デイリー新潮 3月21日(月)4時10分配信

 黒すぎる肌に白すぎる歯。入れ墨にコワモテの風貌。冬場にTシャツ一枚でも額に流れる汗。清原和博の覚醒剤取締法違反による逮捕は、驚きである一方、「いかにも」という気にもさせられた。かねてより薬物使用疑惑がささやかれていたからなおさらだ。実際、その後の報道で伝えられている清原の姿は、かなりの覚醒剤の常習ぶりを疑わせるものと言える。

 現時点で清原が覚醒剤を使用した理由は分かっていないが、現役時代からの使用が疑われている。実際、選手としての清原のピークは、20代前半だった。

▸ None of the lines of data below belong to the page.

(** C1 (as amended): for a valid descriptor whose dimensions are
    positive and below 2^31 (the range the library's [int] parameters
    and argument checks accept), the call with left operand [d_B]
    (ld = width(B)), right operand [d_A] (ld = width(A)), output ld =
    width(B) and no transposition succeeds and leaves in [d_C] the
    row-major product A.B (arithmetic exact); outside the hA x wB block
    [d_C] is untouched; and when hA*wA, wA*wB, hA*wB are at most 2^32
    the whole buffer equals the result of matrixMulCPU on the same
    inputs. *)
Theorem invoke_sgemm_rowmajor_product ms d_A d_B d_C :
  valid_size ms ->
  0 < uiWA ms < 2 ^ 31 -> 0 < uiHA ms < 2 ^ 31 -> 0 < uiWB ms < 2 ^ 31 ->
  let res := invoke_sgemm r0 radd rmul is_zero ms alpha beta d_A d_B d_C in
  fst res = CUBLAS_STATUS_SUCCESS /\
  (forall i j, 0 <= i < uiHA ms -> 0 <= j < uiWB ms ->
     snd res (i * uiWB ms + j) =
     rowmajor_entry id id r0 radd rmul d_A d_B (uiWA ms) (uiWB ms) i j) /\
  (forall p, ~ (0 <= p < uiHA ms * uiWB ms) -> snd res p = d_C p) /\
  (uiHA ms * uiWA ms <= 2 ^ 32 -> uiWA ms * uiWB ms <= 2 ^ 32 ->
   uiHA ms * uiWB ms <= 2 ^ 32 ->
   forall p, snd res p =
     matrixMulCPU id id r0 radd rmul d_C d_A d_B
       (uiHA ms) (uiWA ms) (uiWB ms) p).
Proof.
  intros Hv HA HH HB res.
  destruct (invoke_sgemm_at ms d_A d_B d_C) as [Hst Hp]; try lia.
  subst res. split; [exact Hst|]. split; [|split].
  - intros i j Hi Hj. rewrite Hp.
    assert (Hq : (i * uiWB ms + j) / uiWB ms = i).
    { symmetry. apply Z.div_unique with j; lia. }
    assert (Hr : (i * uiWB ms + j) mod uiWB ms = j).
    { symmetry. apply Z.mod_unique with i; lia. }
    rewrite Hq, Hr.
    replace ((0 <=? i * uiWB ms + j) && (i <? uiHA ms)) with true
      by (symmetry; apply andb_true_intro; split;
          [apply Z.leb_le | apply Z.ltb_lt]; nia).
    reflexivity.
  - intros p Hout. rewrite Hp.
    destruct ((0 <=? p) && (p / uiWB ms <? uiHA ms)) eqn:E; [|reflexivity].
    exfalso. apply Hout. apply andb_prop in E as [E1 E2].
    rewrite Z.leb_le in E1. rewrite Z.ltb_lt in E2. split; [lia|].
    assert (Hdm := Z.div_mod p (uiWB ms) ltac:(lia)).
    assert (Hmb := Z.mod_pos_bound p (uiWB ms) ltac:(lia)).
    nia.
  - intros H1 H2 H3 p. rewrite Hp. unfold matrixMulCPU.
    rewrite (cpu_iloop_spec id id r0 radd rmul) by (rewrite ?Z2Nat.id; lia).
    rewrite Z2Nat.id by lia.
    assert (Hdm := Z.div_mod p (uiWB ms) ltac:(lia)).
    assert (Hmb := Z.mod_pos_bound p (uiWB ms) ltac:(lia)).
    destruct (Z.leb_spec 0 p) as [Hp0|Hp0]; cbn [andb]; [|reflexivity].
    destruct (Z.ltb_spec (p / uiWB ms) (uiHA ms)) as [Hlt|Hge];
      destruct (Z.ltb_spec p (uiHA ms * uiWB ms)) as [Hlt'|Hge'].
    + assert (0 <= p / uiWB ms) by (apply Z.div_pos; lia).
      unfold id. rewrite (cpu_sum_nowrap id r0 radd rmul); try nia.
      reflexivity.
    + exfalso. nia.
    + exfalso.
      assert (p / uiWB ms < uiHA ms) by (apply Z.div_lt_upper_bound; nia).
      lia.
    + reflexivity.
Qed.
End SgemmTheorems.

Lemma invoke_sgemm_rowmajor_product_witness :
  let ms := mkMatrixSize 2 3 4 2 4 3 in
  let res := invoke_sgemm 0 Z.add Z.mul (Z.eqb 0) ms 1 0
               (fun p => p + 1) (fun p => 2 * p - 3) (fun _ => 7) in
  fst res = CUBLAS_STATUS_SUCCESS /\
  (forall i j, 0 <= i < uiHA ms -> 0 <= j < uiWB ms ->
     snd res (i * uiWB ms + j) =
     rowmajor_entry id id 0 Z.add Z.mul (fun p => p + 1) (fun p => 2 * p - 3)
       (uiWA ms) (uiWB ms) i j) /\
  (forall p, ~ (0 <= p < uiHA ms * uiWB ms) -> snd res p = 7) /\
  (uiHA ms * uiWA ms <= 2 ^ 32 -> uiWA ms * uiWB ms <= 2 ^ 32 ->
   uiHA ms * uiWB ms <= 2 ^ 32 ->
   forall p, snd res p =
     matrixMulCPU id id 0 Z.add Z.mul (fun _ => 7) (fun p => p + 1)
       (fun p => 2 * p - 3) (uiHA ms) (uiWA ms) (uiWB ms) p).
Proof.
  apply (invoke_sgemm_rowmajor_product 0 Z.add Z.mul (Z.eqb 0) 1 0
           Z.mul_comm Z.mul_1_l eq_refl).
  - split; [|cbn; lia].
    intros x Hx; cbn in Hx; intuition lia.
  - cbn; lia.
  - cbn; lia.
  - cbn; lia.
Defined.

(** C1 counterexample: the valid descriptor with width(A) = height(B) = 0
    and a 1 x 1 output.  The row-major product is the zero matrix, but
    the library rejects [ldb = 0 < max(1, k)]: the call returns
    [CUBLAS_STATUS_INVALID_VALUE] and [d_C] keeps its previous contents. *)
Lemma invoke_sgemm_empty_inner_counterexample :
  let ms := mkMatrixSize 0 1 1 0 1 1 in
  let res := invoke_sgemm 0 Z.add Z.mul (Z.eqb 0) ms 1 0
               (fun _ => 1) (fun _ => 1) (fun _ => 7) in
  valid_size ms /\
  fst res = CUBLAS_STATUS_INVALID_VALUE /\
  snd res (0 * uiWB ms + 0) <>
  rowmajor_entry id id 0 Z.add Z.mul (fun _ => 1) (fun _ => 1)
    (uiWA ms) (uiWB ms) 0 0.
Proof.
  split; [|split].
  - split; [|cbn; lia]. intros x Hx; cbn in Hx; intuition lia.
  - reflexivity.
  - vm_compute. discriminate.
Qed.

(** ** Power/clock controller *)

(** C6 (as amended): both transitions return [tt] whatever happens, and
    their effect is exactly the ordered, abort-on-first-failure,
    no-rollback sequence of their five steps (init, handle of device 0,
    power limit, application clocks, auto-boost), each failure printing
    its report with device index 0. *)
Theorem power_transitions_ordered (b : nvml_backend) (w : world) :
  undervolte b w = (tt, ordered_transition b undervolte_steps w) /\
  resetvolte b w = (tt, ordered_transition b resetvolte_steps w).
Proof.
  unfold undervolte, resetvolte, undervolte_steps, resetvolte_steps.
  cbn [ordered_transition].
  unfold nvml_call_in.
  split;
    repeat (match goal with |- context [b ?c ?g] =>
              destruct (b c g) as [[|?] ?] end; cbn); reflexivity.
Qed.

(** C6 counterexample: a backend whose power-limit call fails.  The
    transition stops after that call and prints its report, yet the
    caller receives the same value as from a transition that completed:
    there is no transition-failed outcome. *)
Lemma undervolte_failure_not_observable_counterexample :
  let w0 := mkWorld (mkGpu 38500 None true) [] [] in
  let b_fail : nvml_backend := fun c g =>
    match c with
    | NvmlDeviceSetPowerManagementLimit _ _ => (NVML_ERROR 3, g)
    | _ => nvml_ideal c g
    end in
  fst (undervolte b_fail w0) = fst (undervolte nvml_ideal w0) /\
  w_calls (snd (undervolte b_fail w0)) =
    [NvmlInit; NvmlDeviceGetHandleByIndex 0;
     NvmlDeviceSetPowerManagementLimit 0 30000] /\
  w_out (snd (undervolte b_fail w0)) =
    [Printf_device_error "Failed to set power limit of device %i: %s" 0
       (NVML_ERROR 3)] /\
  w_out (snd (undervolte nvml_ideal w0)) = [].
Proof. repeat split; reflexivity. Qed.

(** C7 (as amended): with every NVML call succeeding, a power-limit call
    setting the limit and no other call changing it, the transition to
    Constrained followed by the transition to Normal leaves the power
    limit at the fixed nominal value 38500 mW, whatever it was before. *)
Theorem power_roundtrip_limit (b : nvml_backend) (w : world) :
  (forall c g, fst (b c g) = NVML_SUCCESS) ->
  (forall d l g, power_limit (snd (b (NvmlDeviceSetPowerManagementLimit d l) g)) = l) ->
  (forall c g, (forall d l, c <> NvmlDeviceSetPowerManagementLimit d l) ->
               power_limit (snd (b c g)) = power_limit g) ->
  power_limit (w_gpu (snd (resetvolte b (snd (undervolte b w))))) = 38500.
Proof.
  intros Hok Hset Hkeep.
  destruct (power_transitions_ordered b (snd (undervolte b w))) as [_ Hr].
  rewrite Hr. unfold resetvolte_steps. cbn [ordered_transition].
  unfold nvml_call_in. cbn [w_gpu].
  set (g0 := w_gpu (snd (undervolte b w))). clearbody g0.
  pose proof (Hok NvmlInit g0) as O1.
  destruct (b NvmlInit g0) as [r1 g1] eqn:E1. cbn in O1. subst r1. cbn.
  pose proof (Hok (NvmlDeviceGetHandleByIndex 0) g1) as O2.
  destruct (b (NvmlDeviceGetHandleByIndex 0) g1) as [r2 g2] eqn:E2.
  cbn in O2. subst r2. cbn.
  pose proof (Hok (NvmlDeviceSetPowerManagementLimit 0 38500) g2) as O3.
  pose proof (Hset 0 38500 g2) as S3.
  destruct (b (NvmlDeviceSetPowerManagementLimit 0 38500) g2) as [r3 g3] eqn:E3.
  cbn in O3, S3. subst r3. cbn.
  pose proof (Hok (NvmlDeviceResetApplicationsClocks 0) g3) as O4.
  pose proof (Hkeep (NvmlDeviceResetApplicationsClocks 0) g3
                ltac:(discriminate)) as K4.
  destruct (b (NvmlDeviceResetApplicationsClocks 0) g3) as [r4 g4] eqn:E4.
  cbn in O4, K4. subst r4. cbn.
  pose proof (Hok (NvmlDeviceSetAutoBoostedClocksEnabled 0 true) g4) as O5.
  pose proof (Hkeep (NvmlDeviceSetAutoBoostedClocksEnabled 0 true) g4
                ltac:(discriminate)) as K5.
  destruct (b (NvmlDeviceSetAutoBoostedClocksEnabled 0 true) g4) as [r5 g5] eqn:E5.
  cbn in O5, K5. subst r5. cbn.
  congruence.
Qed.

Lemma power_roundtrip_limit_witness :
  power_limit (w_gpu (snd (resetvolte nvml_ideal
                             (snd (undervolte nvml_ideal
                                     (mkWorld (mkGpu 25000 None true) [] [])))))) =
  38500.
Proof.
  apply power_roundtrip_limit.
  - intros c g; reflexivity.
  - intros d l g; reflexivity.
  - intros c g H; destruct c; try reflexivity.
    exfalso; eapply H; reflexivity.
Defined.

その後もパフォーマンスの向上を図るべく努力は続けたが、度重なるケガもあり、かつての輝きを取り戻すにはほど遠かった。

 彼をよく知る人たちからは、「非常に気の小さい男だった。番長どころではない」との指摘も出ている。本人の主観においては、常に不安に苛まれていたのかも知れない。

■実は受刑者に多い「元いい子」

 犯罪者に堕ちた清原を「いい子」と評したりしたら、「何を見当違いなことを」と思われるかもしれない。しかし、新潮新書『いい子に育てると犯罪者になります』の著者、岡本茂樹氏によると、実は犯罪者には「元いい子」が多いのだという。

 岡本茂樹氏は、立命館大学の教授をつとめる傍ら、累犯刑務所での受刑者更生支援にも携わってきた。受刑者にグループで授業を受けてもらい、なぜ自分が犯罪を起こすに至ったのかを他者の視点も取り入れながら考える、というものである。岡本氏の授業を受けていた受刑者のほとんどは、覚醒剤などの薬物経験者だった。

 では、なぜ「いい子」が獄の中に落ちていくのか。岡本氏の説明によると、こうなる。

 受刑者たちはほぼ100%、子ども時代に家庭の問題を抱えている。しかし、その不遇な状態に感じる不安や寂しさを、誰にも受け止めて貰っていない。

 それどころか、不安や寂しさを抑圧して自ら笑顔をつくり、自分で自分を励まそうとしたりする。それを「ニコニコ笑ういい子だね」などと周囲にほめられたりするものだから、余計に自分の感情を抑圧してしまう。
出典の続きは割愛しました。